The Biden administration’s climate goals will be met only by expanding nuclear energy production, International President Lonnie R. Stephenson writes in an op-ed.
With co-author Steven Nesbit of the American Nuclear Society, Stephenson asserts that provisions in the infrastructure bill being debated in Congress that would prevent permanent closures of existing nuclear power plants are a welcome first step.
But he and Nesbit point out that other clean-energy sources, chiefly solar and wind, will require a massive use of land, most of it privately held, as well as a build-out of new transmission capacity to bring that power to market.
A faster alternative to a “net-zero” carbon footprint would be to build reliable, carbon-free advanced nuclear reactors on the sites of decommissioned fossil-fuel power plants. It would make use of the existing power grid and could come online quicker than most wind and solar. Instead of building entirely new facilities, prefabricated stackable small modular reactors would produce carbon-free baseload power around the clock.

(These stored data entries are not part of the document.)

(** * sokol_gfx.h: descriptors, pass actions and the resource pools

    A shallow embedding of the C header [sokol_gfx.h].  The public
    structures become records, C arrays become lists of the declared
    length, [int] and the unsigned types become [Z], [float] becomes an
    IEEE-754 binary32 value, and every function that works through a
    pointer becomes a program over the pointee.

    The object a function receives a pointer to is the state its
    program runs on, so the assertion that this pointer is not null has
    nothing left to test and is not repeated in the programs; the
    assertions on the other arguments and on the contents are.  The
    only arithmetic of the header is the increment of an attribute
    count that the assertion before it bounds by 16, so no operation
    leaves the range of [int]. *)

From Stdlib Require Import ZArith Lia.
From Stdlib Require Import Floats.SpecFloat.
From stdpp Require Import base option list list_numbers strings.

Local Open Scope Z_scope.

(** ** Programs over a C object

    A C function [void f(T* p, ...)] is a program over the state [T].
    It returns normally, stops in a failed [SOKOL_ASSERT] (the header
    defines [SOKOL_ASSERT(c)] as [assert(c)], which aborts the process
    with the memory as it is at that point), or runs into an access
    outside an array, which C leaves undefined. *)

Inductive outcome (S A : Type) : Type :=
| Done (a : A) (s : S)
| Abort (s : S)
| Undefined.

Arguments Done {S A} a s.
Arguments Abort {S A} s.
Arguments Undefined {S A}.

Definition prog (S A : Type) : Type := S → outcome S A.

#[export] Instance prog_ret {S} : MRet (prog S) := λ A a s, Done a s.

#[export] Instance prog_bind {S} : MBind (prog S) := λ A B k m s,
  match m s with
  | Done a s' => k a s'
  | Abort s' => Abort s'
  | Undefined => Undefined
  end.

(** [SOKOL_ASSERT(c)] *)
Definition SOKOL_ASSERT {S} (c : bool) : prog S unit :=
  λ s, if c then Done tt s else Abort s.

(** A member of a structure: how to read it and how to overwrite it. *)
Record field (S T : Type) : Type := Field {
  fget : S → T;
  fset : T → S → S
}.

Arguments Field {S T} fget fset.
Arguments fget {S T} f s.
Arguments fset {S T} f t s.

(** [p->f] read *)
Definition load {S T} (f : field S T) : prog S T :=
  λ s, Done (fget f s) s.

(** [p->f = v] *)
Definition store {S T} (f : field S T) (v : T) : prog S unit :=
  λ s, Done tt (fset f v s).

(** Run [m] on the member [p->f], i.e. call it with [&p->f]. *)
Definition within {S T A} (f : field S T) (m : prog T A) : prog S A :=
  λ s,
    match m (fget f s) with
    | Done a t => Done a (fset f t s)
    | Abort t => Abort (fset f t s)
    | Undefined => Undefined
    end.

(** A C array of declared length [n] is a list of length [n]; an index
    is in bounds when it is one of [0 .. n-1]. *)
Definition in_bounds {T} (a : list T) (i : Z) : bool :=
  (0 <=? i) && (i <? Z.of_nat (length a)).

(** Run [m] on the array element [a[i]], i.e. call it with [&a[i]]. *)
Definition at_index {T A} (i : Z) (m : prog T A) : prog (list T) A :=
  λ a,
    if in_bounds a i then
      match a !! Z.to_nat i with
      | Some t =>
          match m t with
          | Done r t' => Done r (<[Z.to_nat i := t']> a)
          | Abort t' => Abort (<[Z.to_nat i := t']> a)
          | Undefined => Undefined
          end
      | None => Undefined
      end
    else Undefined.

(** [a[i] = v] *)
Definition store_at {T} (i : Z) (v : T) : prog (list T) unit :=
  λ a, if in_bounds a i then Done tt (<[Z.to_nat i := v]> a) else Undefined.

(** [for (int i = lo; i < hi; i++) body(i)] for a body that leaves [i]
    alone. *)
Fixpoint for_each {S} (l : list Z) (body : Z → prog S unit) : prog S unit :=
  match l with
  | [] => mret tt
  | i :: l' => body i ;; for_each l' body
  end.

Definition for_range {S} (lo hi : Z) (body : Z → prog S unit) : prog S unit :=
  for_each (seqZ lo (hi - lo)) body.

(** ** Scalars *)

(** [float]: IEEE-754 binary32, 24 bits of precision, exponent bound 128. *)
Definition f32 : Type := spec_float.
Definition f32_prec : Z := 24.
Definition f32_emax : Z := 128.

(** The value of a literal [m * 2^e] rounded to binary32. *)
Definition f32_lit (m e : Z) : f32 := binary_normalize f32_prec f32_emax m e false.

(** [0.5f] and [1.0f] *)
Definition f32_0_5 : f32 := f32_lit 1 (-1).
Definition f32_1_0 : f32 := f32_lit 1 0.

(** A [const char*] or [void*] argument: [None] is the null pointer. *)
Definition c_string : Type := option string.
Definition void_ptr : Type := option Z.

(** ** Constants (the anonymous enum at the top of the header) *)

Definition sg_id : Type := Z.

Definition SG_INVALID_ID : Z := 0.
Definition SG_DEFAULT_PASS : Z := SG_INVALID_ID.
Definition SG_MAX_COLOR_ATTACHMENTS : Z := 4.
Definition SG_MAX_SHADERSTAGE_BUFFERS : Z := 4.
Definition SG_MAX_SHADERSTAGE_IMAGES : Z := 12.
Definition SG_MAX_SHADERSTAGE_UBS : Z := 4.
Definition SG_MAX_UNIFORMS : Z := 16.
Definition SG_MAX_VERTEX_ATTRIBUTES : Z := 16.

Inductive sg_resource_type : Set :=
| SG_RESOURCETYPE_BUFFER
| SG_RESOURCETYPE_IMAGE
| SG_RESOURCETYPE_SHADER
| SG_RESOURCETYPE_PIPELINE
| SG_RESOURCETYPE_PASS.

(** The enumerator that follows the last resource type. *)
Definition SG_NUM_RESOURCETYPES : Z := 5.

Inductive sg_resource_state : Set :=
| SG_RESOURCESTATE_INITIAL
| SG_RESOURCESTATE_ALLOC
| SG_RESOURCESTATE_VALID
| SG_RESOURCESTATE_FAILED.

#[export] Instance sg_resource_state_eq_dec : EqDecision sg_resource_state.
Proof. solve_decision. Defined.

(** ** Pass action bits *)

Definition SG_PASSACTION_CLEAR_COLOR0 : Z := Z.shiftl 1 0.
Definition SG_PASSACTION_CLEAR_COLOR1 : Z := Z.shiftl 1 1.
Definition SG_PASSACTION_CLEAR_COLOR2 : Z := Z.shiftl 1 2.
Definition SG_PASSACTION_CLEAR_COLOR3 : Z := Z.shiftl 1 3.
Definition SG_PASSACTION_CLEAR_COLOR : Z :=
  Z.lor (Z.lor (Z.lor (Z.shiftl 1 0) (Z.shiftl 1 1)) (Z.shiftl 1 2)) (Z.shiftl 1 3).
Definition SG_PASSACTION_CLEAR_DEPTH : Z := Z.shiftl 1 4.
Definition SG_PASSACTION_CLEAR_STENCIL : Z := Z.shiftl 1 5.
Definition SG_PASSACTION_CLEAR_DEPTH_STENCIL : Z :=
  Z.lor (Z.shiftl 1 4) (Z.shiftl 1 5).
Definition SG_PASSACTION_CLEAR_ALL : Z :=
  Z.lor SG_PASSACTION_CLEAR_COLOR SG_PASSACTION_CLEAR_DEPTH_STENCIL.
Definition SG_PASSACTION_LOAD_COLOR0 : Z := Z.shiftl 1 6.
Definition SG_PASSACTION_LOAD_COLOR1 : Z := Z.shiftl 1 7.
Definition SG_PASSACTION_LOAD_COLOR2 : Z := Z.shiftl 1 8.
Definition SG_PASSACTION_LOAD_COLOR3 : Z := Z.shiftl 1 9.
Definition SG_PASSACTION_LOAD_COLOR : Z :=
  Z.lor (Z.lor (Z.lor (Z.shiftl 1 6) (Z.shiftl 1 7)) (Z.shiftl 1 8)) (Z.shiftl 1 9).
Definition SG_PASSACTION_LOAD_DEPTH : Z := Z.shiftl 1 10.
Definition SG_PASSACTION_LOAD_STENCIL : Z := Z.shiftl 1 11.
Definition SG_PASSACTION_LOAD_DEPTH_STENCIL : Z :=
  Z.lor (Z.shiftl 1 10) (Z.shiftl 1 11).
Definition SG_PASSACTION_LOAD_ALL : Z :=
  Z.lor SG_PASSACTION_LOAD_COLOR SG_PASSACTION_LOAD_DEPTH_STENCIL.

(** The six attachments of a pass and the two bits the enumeration gives
    each of them. *)
Inductive attachment : Set :=
| ATT_COLOR0 | ATT_COLOR1 | ATT_COLOR2 | ATT_COLOR3 | ATT_DEPTH | ATT_STENCIL.
Lemma addJoinsToSelectBuilder_imap q f :
  addJoinsToSelectBuilder tableName q f
  = q ++ (LeftJoin <$> imap (fun k spec =>
             joinClause tableName (primaryTable f) spec
               (aliasName (secondaryTable spec) k)) (joinedTables f))
      ++ (match joinedTables f with [] => [] | _ :: _ => [Distinct] end).
Proof.
  unfold addJoinsToSelectBuilder. rewrite addJoinClauses_imap.
  change (fun k spec => joinClause tableName (primaryTable f) spec
                          (aliasName (secondaryTable spec) (0 + k)))
    with (fun k spec => joinClause tableName (primaryTable f) spec
                          (aliasName (secondaryTable spec) k)).
  destruct (joinedTables f) as [|spec tables].
  - simpl. by rewrite !app_nil_r.
  - cbn [length Nat.ltb Nat.leb]. by rewrite <- app_assoc.
Qed.
(** *** The shuffle *)

(** Exchanging two elements of an array permutes it. *)
Lemma swap_Permutation (s : list Z) i j si sj :
  s !! i = Some si -> s !! j = Some sj ->
  <[j := si]> (<[i := sj]> s) ≡ₚ s.
Proof.
  intros Hi Hj.
  pose proof (lookup_lt_Some _ _ _ Hi) as Hli.
  pose proof (lookup_lt_Some _ _ _ Hj) as Hlj.
  apply Permutation_inj. split; [by rewrite !length_insert|].
  exists (fun x => if decide (x = j) then i else if decide (x = i) then j else x).
  split.
  - intros x y. repeat case_decide; intros; subst; congruence.
  - intros x. repeat case_decide; subst.
    + rewrite list_lookup_insert_eq by (by rewrite length_insert). done.
    + rewrite list_lookup_insert_ne by done.
      rewrite list_lookup_insert_eq by done. done.
    + by rewrite !list_lookup_insert_ne by done.
Qed.

Lemma exchange_Permutation (s : list Z) i j : exchange s i j ≡ₚ s.
Proof.
  unfold exchange. destruct (s !! i) as [si|] eqn:Hi; [|done].
  destruct (s !! j) as [sj|] eqn:Hj; [|done]. by apply swap_Permutation.
Qed.

Lemma fisher_yates_Permutation choose : forall i s, fisher_yates choose i s ≡ₚ s.
Proof.
  induction i as [|i IH]; intros s; [done|].
  cbn [fisher_yates]. rewrite IH. apply exchange_Permutation.
Qed.

(** The shuffle asks for the indices chosen for [1 .. i] only. *)
Lemma fisher_yates_ext f g : forall i s,
  (forall k, (0 < k <= i)%nat -> f k = g k) ->
  fisher_yates f i s = fisher_yates g i s.
Proof.
  induction i as [|i IH]; intros s Hfg; [done|].
  cbn [fisher_yates]. rewrite (Hfg (S i)) by lia. apply IH. intros k Hk. apply Hfg. lia.
Qed.

(** The destructuring assignment of the loop body is the exchange. *)
Lemma swap_run w a s i j :
  heap w !! a = Some s ->
  swap a i j w = (inr tt, set_heap (<[a := exchange s i j]> (heap w)) w).
Proof.
  intros Ha. unfold swap, exchange. rewrite Ha. cbn [default from_option id].
  destruct (s !! j) as [sj|] eqn:Hj, (s !! i) as [si|] eqn:Hi; try done;
    rewrite list_insert_id by done; by destruct w.
Qed.

(** The shuffle loop from [i] down: [i] draws, and the array becomes what
    the shuffle of the specification makes of it; no other array changes. *)
Lemma shuffle_from_run a : forall i w s,
  heap w !! a = Some s ->
  shuffle_from a i w
  = (inr tt,
     sampled w i
       (<[a := fisher_yates (choice (Math_random w) (draws w) (S i)) i s]> (heap w))).
Proof.
  induction i as [|i IH]; intros w s Ha.
  - simpl. unfold ret. by rewrite list_insert_id, sampled_0.
  - cbn [shuffle_from]. unfold bind at 1. unfold random at 1.
    unfold bind at 1.
    rewrite (swap_run (count_draw w) a s (S i) _) by done.
    set (j := random_index (Math_random w (draws w)) (S i)).
    set (s1 := exchange s (S i) j).
    set (w1 := set_heap _ _).
    rewrite (IH w1 s1).
    2: { unfold w1. simpl. apply list_lookup_insert_eq. by eapply lookup_lt_Some. }
    assert (Hj : choice (Math_random w) (draws w) (S (S i)) (S i) = j).
    { unfold choice, j. do 2 f_equal. lia. }
    cbn [fisher_yates]. rewrite Hj. fold s1.
    rewrite (fisher_yates_ext (choice (Math_random w1) (draws w1) (S i))
                              (choice (Math_random w) (draws w) (S (S i))) i s1).
    2: { intros k Hk. unfold choice, w1. simpl. do 2 f_equal. lia. }
    unfold w1, sampled. simpl.
    rewrite list_insert_insert_eq. do 2 f_equal. lia.
Qed.

Lemma shuffled_copy_Permutation rnd d ids : shuffled_copy rnd d ids ≡ₚ ids.
Proof. apply fisher_yates_Permutation. Qed.

(** Every index the loop computes lies in [[0, i]]. *)
Lemma choice_le rnd d n i :
  unit_interval rnd -> (Z.of_nat n < 2 ^ 53)%Z -> (i < n)%nat ->
  (choice rnd d n i <= i)%nat.
Proof.
  intros Hrnd Hn Hi. unfold choice.
  destruct (Hrnd (d + (n - 1 - i))%nat) as [H0 H1]. apply random_index_le; [done|done|lia].
Qed.

(** A sampling run: the copy, the shuffle, the slice. The input array is
    read, never written. *)
Lemma getRandomCardIds_run w cardIds ids count :
  heap w !! cardIds = Some ids -> (count < inject_Z (Z.of_nat (length ids)))%Q ->
  getRandomCardIds cardIds count w
  = (inr (S (length (heap w))),
     sampled w (length ids - 1)
       (heap w ++ [shuffled_copy (Math_random w) (draws w) ids;
                   slice_to (shuffled_copy (Math_random w) (draws w) ids) count])).
Proof.
  intros Ha Hcount.
  set (a := length (heap w)). set (w1 := set_heap (heap w ++ [ids]) w).
  assert (Ha1 : heap w1 !! a = Some ids).
  { unfold w1, a. simpl. by rewrite lookup_app_r, Nat.sub_diag by lia. }
  pose proof (shuffle_from_run a (length ids - 1) w1 ids Ha1) as Hrun.
  rewrite (fisher_yates_ext _ (choice (Math_random w) (draws w) (length ids))) in Hrun.
  2: { intros k Hk. unfold choice, w1. simpl. do 2 f_equal. lia. }
  fold (shuffled_copy (Math_random w) (draws w) ids) in Hrun.
  set (s := shuffled_copy (Math_random w) (draws w) ids) in *.
  assert (Hheap : <[a := s]> (heap w1) = heap w ++ [s]).
  { unfold w1, a. simpl. rewrite insert_app_r_alt, Nat.sub_diag by lia. done. }
  unfold getRandomCardIds.
  unfold bind at 1. unfold read at 1. rewrite Ha. cbn [default from_option id].
  replace (Qle_bool (inject_Z (Z.of_nat (length ids))) count) with false.
  2: { symmetry. apply not_true_is_false. intros Hle. apply Qle_bool_iff in Hle.
       by apply Qle_not_lt in Hle. }
  unfold bind at 1. unfold alloc at 1. fold a. fold w1.
  unfold bind at 1. rewrite Hrun. rewrite Hheap.
  unfold bind at 1. unfold read at 1. cbn [heap sampled].
  rewrite lookup_app_r, Nat.sub_diag by (unfold a; lia).
  cbn [lookup list_lookup default from_option id].
  unfold alloc, sampled, set_heap. cbn [heap mockMode collaborator posts Math_random draws now trace].
  rewrite length_app, <- app_assoc. unfold w1, a. simpl.
  f_equal. f_equal. lia.
Qed.

(** What [slice] keeps of a count below the length. *)
Lemma truncate_inject_Z (k : Z) : truncate (inject_Z k) = k.
Proof. unfold truncate, inject_Z. simpl. apply Z.quot_1_r. Qed.

Lemma truncate_le (q : Q) (n : Z) :
  (0 <= n)%Z -> (q < inject_Z n)%Q -> (truncate q <= n)%Z.
Proof.
  unfold truncate, Qlt, inject_Z. simpl. intros Hn Hq.
  destruct (Z.le_gt_cases 0 (Qnum q)) as [Hpos|Hneg].
  - rewrite Z.quot_div_nonneg by lia.
    apply Z.lt_le_incl, Z.div_lt_upper_bound; lia.
  - pose proof (Z.quot_le_mono (Qnum q) 0 (Zpos (Qden q)) ltac:(lia) ltac:(lia)) as H.
    rewrite Z.quot_0_l in H by lia. lia.
Qed.

Lemma truncate_nonneg (q : Q) : (0 <= q)%Q -> (0 <= truncate q)%Z.
Proof.
  unfold truncate, Qle. simpl. intros Hq. apply Z.quot_pos; lia.
Qed.

(** C8. When [count] is at least the number of identifiers,
    [getRandomCardIds] returns the very array it was given and leaves the
    world as it is: no copy, no draw from [Math.random], no write. *)
Theorem getRandomCardIds_all (w : world) (cardIds : nat) (ids : list Z) (count : Q) :
  heap w !! cardIds = Some ids ->
  (inject_Z (Z.of_nat (length ids)) <= count)%Q ->
  getRandomCardIds cardIds count w = (inr cardIds, w)
  /\ read cardIds w = (inr ids, w).
Proof.
  intros Ha Hcount. unfold getRandomCardIds, bind, read. rewrite Ha.
  cbn [default from_option id].
  by replace (Qle_bool (inject_Z (Z.of_nat (length ids))) count) with true
    by (symmetry; by apply Qle_bool_iff).
Qed.

Lemma getRandomCardIds_all_witness :
  getRandomCardIds 0 5%Q deck_world = (inr 0%nat, deck_world)
  /\ read 0 deck_world = (inr [10; 20; 30; 40; 50], deck_world).
Proof.
  apply (getRandomCardIds_all deck_world 0 [10; 20; 30; 40; 50] 5%Q eq_refl).
  vm_compute. discriminate.
Defined.

(** A [count] that is no integer is treated alike: at or above the length
    the input comes back. *)
Example getRandomCardIds_five_and_a_half :
  getRandomCardIds 0 (11 # 2)%Q deck_world = (inr 0%nat, deck_world).
Proof. reflexivity. Qed.
(** ** TLS *)

(** C8.  The TLS section fails exactly when the HTTPS flag parses to a
    number other than zero and the key path or the certificate path does
    not exist, with the message of the first of the two that is missing.
    When the flag does not parse to such a number, and so when it is
    absent or parses to zero, the section is inactive with both paths
    null, whatever the raw paths and whatever exists on disk. *)
Theorem ssl_dependent_resources :
  let active := truthy_number (parseInt (process_env !! "HTTPS_IS_ACTIVE")) in
  let key := process_env !! "HTTPS_KEY" in
  let cert := process_env !! "HTTPS_CERT" in
  ((∃ message, ssl = Throw message) ↔
   active = true ∧ (existsSync key = false ∨ existsSync cert = false)) ∧
  (active = true → existsSync key = false →
     ssl = Throw "HTTPS_KEY bad value or private key not found. Please check your .env file configuration.") ∧
  (active = true → existsSync key = true → existsSync cert = false →
     ssl = Throw "HTTPS_CERT bad value or SSL certificate not found. Please check your .env file configuration.") ∧
  (active = false →
     ssl = Return {| Ssl.isActive := false; Ssl.key := None; Ssl.cert := None |}) ∧
  (process_env !! "HTTPS_IS_ACTIVE" = None ∨
   parseInt (process_env !! "HTTPS_IS_ACTIVE") = Int 0 → active = false).
Proof.
  cbv zeta. unfold ssl. cbv beta zeta.
  destruct (truthy_number (parseInt (process_env !! "HTTPS_IS_ACTIVE")))
    eqn:Hactive;
    destruct (existsSync (process_env !! "HTTPS_KEY")) eqn:Hkey;
    destruct (existsSync (process_env !! "HTTPS_CERT")) eqn:Hcert;
    simpl; repeat split; try done; eauto.
  all: try (intros [E | E]; rewrite E in Hactive; discriminate Hactive).
  all: try (intros [_ [E | E]]; discriminate E).
  all: try (intros [E _]; discriminate E).
  all: match goal with
       | H : ∃ _, Return _ = Throw _ |- _ => destruct H as [? H]; discriminate H
       end.
Qed.

(** ** Content type *)

Lemma member_None {V} (table : list (string * V)) (key : string) :
  key ∉ keys table → member table key = None.
Proof.
  unfold keys. induction table as [|[k v] table IH]; simpl; [done|].
  intros [H1 H2]%not_elem_of_cons.
  rewrite bool_decide_eq_false_2 by done. by apply IH.
Qed.

(** How [contentType] resolves, for every raw value: a value of the
    vocabulary to itself; an absent or empty one to application/json; a
    name of [Object.prototype] to itself as well, the lookup finding the
    inherited member; any other value fails with the message that lists
    the supported values. *)
Lemma contentType_cases :
  (∀ value : string,
     process_env !! "CONTENT_TYPE" = Some value →
     value ≠ "" → value ∉ keys CONTENT_MIME_TYPE →
     value ∉ Object_prototype →
     contentType =
     Throw ("CONTENT_TYPE bad value. Supported Content-Type must be one of "
            +:+ join "," (enum_list CONTENT_MIME_TYPE))) ∧
  (truthy (process_env !! "CONTENT_TYPE") = false →
     contentType = Return "application/json") ∧
  (∀ value : string,
     process_env !! "CONTENT_TYPE" = Some value →
     value ∈ keys CONTENT_MIME_TYPE → contentType = Return value) ∧
  (∀ value : string,
     process_env !! "CONTENT_TYPE" = Some value →
     value ∈ Object_prototype → contentType = Return value).
Proof.
  unfold contentType. cbv beta. split; [|split; [|split]].
  - intros value -> Hne Hout Hown. cbn [ToString]. unfold get.
    rewrite (member_None _ _ Hout), bool_decide_eq_false_2 by done.
    by destruct value.
  - by destruct (process_env !! "CONTENT_TYPE") as [[|c value]|].
  - intros value -> Hin. unfold keys in Hin. simpl in Hin.
    rewrite !elem_of_cons, elem_of_nil in Hin.
    by destruct Hin as [->|[->|[->|[]]]].
  - intros value -> Hin. unfold Object_prototype in Hin.
    rewrite !elem_of_cons, elem_of_nil in Hin.
    repeat (destruct Hin as [-> | Hin]; [done|]). done.
Qed.

(** ** Upload *)

Lemma foldl_append_join {A B} (f : B → list A) (l : list B) (acc : list A) :
  foldl (λ acc current, acc ++ f current) acc l = acc ++ mjoin (f <$> l).
Proof.
  revert acc. induction l as [|x l IH]; intros acc; simpl.
  - by rewrite app_nil_r.
  - by rewrite IH, <- app_assoc.
Qed.

Lemma omap_filter_is_Some {A B} (f : A → option B) (l : list A) :
  omap f (filter (λ x, is_Some (f x)) l) = omap f l.
Proof.
  induction l as [|x l IH]; [done|].
  rewrite filter_cons. destruct (decide (is_Some (f x))) as [[y E]|E].
  - cbn [omap list_omap] in *. by rewrite E, IH.
  - cbn [omap list_omap] in *. rewrite IH. destruct (f x) eqn:E'; [|done].
    exfalso. apply E. by eexists.
Qed.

Stephenson and Nesbit write there are other reasons to expand nuclear energy in addition to it being the most reliable clean-energy source. They note nuclear workers have the highest wages within the energy sector, earning an average of $47 per hour, according to the Energy Futures Initiative.
Not surprisingly, nuclear is also the most heavily unionized part of the energy sector and its most diverse, with women comprising 36% of the work force and people identifying as a racial and ethnic minority comprising about 34%.